Data entries
Definition parse_content (content : string) : result Blueprint :=
  let lines := lines_of content in
  if is_empty_list lines || negb (startswith (line_at lines 0) "#") then
    Raise missing_header
  else
    let module_name := strip (strip_chars "#" (line_at lines 0)) in
    let description :=
      if 1 <? List.length lines then strip (line_at lines 1) else "" in
    let blueprint :=
      mkBlueprint module_name description [] [] [] content None in
    parse_loop (List.length lines) lines 2 blueprint.

(** ** Helpers to write inputs *)

Definition nl : string := String newline EmptyString.

(** The text whose lines are [ls]. *)
Definition unlines (ls : list string) : string := String.concat nl ls.

(** The cursor positions the driver loop visits from cursor [i] on: the
    loop of [parse_loop] with the cursor recorded at each iteration. *)
Fixpoint cursor_trace (fuel : nat) (lines : list string) (i : nat) (bp : Blueprint)
  : list nat :=
  if i <? List.length lines then
    match fuel with
    | 0 => []
    | S fuel' =>
        i :: match parse_step lines i bp with
             | Ok st => cursor_trace fuel' lines (snd st) (fst st)
             | _ => []
             end
    end
  else [].

(** ** Declarative reading of the patterns

    [Matches r s g s' g'] : pattern [r] can match a prefix of [s], leaving
    [s'] and turning the groups [g] into [g'].  [run] returns one of these
    matches, the first in Python's priority order. *)

Fixpoint forall_str (p : ascii -> bool) (s : string) : bool :=
  match s with
  | EmptyString => true
  | String a s' => p a && forall_str p s'
  end.

Inductive Matches : re -> string -> groups -> string -> groups -> Prop :=
| M_Chr p a s g : p a = true -> Matches (Chr p) (String a s) g s g
| M_Lit l s g : Matches (Lit l) (l ++ s)%string g s g
| M_Star greedy p u s g :
    forall_str p u = true -> Matches (Star greedy p) (u ++ s)%string g s g
| M_Seq r1 r2 s g s1 g1 s2 g2 :
    Matches r1 s g s1 g1 -> Matches r2 s1 g1 s2 g2 ->
    Matches (Seq r1 r2) s g s2 g2
| M_Opt_some r s g s' g' : Matches r s g s' g' -> Matches (Opt r) s g s' g'
| M_Opt_none r s g : Matches (Opt r) s g s g
| M_Grp n r s g s' g' :
    Matches r s g s' g' ->
    Matches (Grp n r) s g s'
            (set_group n (slice_to (String.length s - String.length s') s) g')
| M_Eol_end g : Matches Eol EmptyString g EmptyString g
| M_Eol_newline g :
    Matches Eol (String newline EmptyString) g (String newline EmptyString) g.

(** ** The dependency line as the specification words it *)

Module DepSpec.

● What the task asks:
Each record above should be transcribed exactly.

● Written solution:
Definition parse_content (content : string) : result Blueprint :=
  let lines := lines_of content in
  if is_empty_list lines || negb (startswith (line_at lines 0) "#") then
    Raise missing_header
  else
    let module_name := strip (strip_chars "#" (line_at lines 0)) in
    let description :=
      if 1 <? List.length lines then strip (line_at lines 1) else "" in
    let blueprint :=
      mkBlueprint module_name description [] [] [] content None in
    parse_loop (List.length lines) lines 2 blueprint.

(** ** Helpers to write inputs *)

Definition nl : string := String newline EmptyString.

(** The text whose lines are [ls]. *)
Definition unlines (ls : list string) : string := String.concat nl ls.

(** The cursor positions the driver loop visits from cursor [i] on: the
    loop of [parse_loop] with the cursor recorded at each iteration. *)
Fixpoint cursor_trace (fuel : nat) (lines : list string) (i : nat) (bp : Blueprint)
  : list nat :=
  if i <? List.length lines then
    match fuel with
    | 0 => []
    | S fuel' =>
        i :: match parse_step lines i bp with
             | Ok st => cursor_trace fuel' lines (snd st) (fst st)
             | _ => []
             end
    end
  else [].

(** ** Declarative reading of the patterns

    [Matches r s g s' g'] : pattern [r] can match a prefix of [s], leaving
    [s'] and turning the groups [g] into [g'].  [run] returns one of these
    matches, the first in Python's priority order. *)

Fixpoint forall_str (p : ascii -> bool) (s : string) : bool :=
  match s with
  | EmptyString => true
  | String a s' => p a && forall_str p s'
  end.

Inductive Matches : re -> string -> groups -> string -> groups -> Prop :=
| M_Chr p a s g : p a = true -> Matches (Chr p) (String a s) g s g
| M_Lit l s g : Matches (Lit l) (l ++ s)%string g s g
| M_Star greedy p u s g :
    forall_str p u = true -> Matches (Star greedy p) (u ++ s)%string g s g
| M_Seq r1 r2 s g s1 g1 s2 g2 :
    Matches r1 s g s1 g1 -> Matches r2 s1 g1 s2 g2 ->
    Matches (Seq r1 r2) s g s2 g2
| M_Opt_some r s g s' g' : Matches r s g s' g' -> Matches (Opt r) s g s' g'
| M_Opt_none r s g : Matches (Opt r) s g s g
| M_Grp n r s g s' g' :
    Matches r s g s' g' ->
    Matches (Grp n r) s g s'
            (set_group n (slice_to (String.length s - String.length s') s) g')
| M_Eol_end g : Matches Eol EmptyString g EmptyString g
| M_Eol_newline g :
    Matches Eol (String newline EmptyString) g (String newline EmptyString) g.

(** ** The dependency line as the specification words it *)

Module DepSpec.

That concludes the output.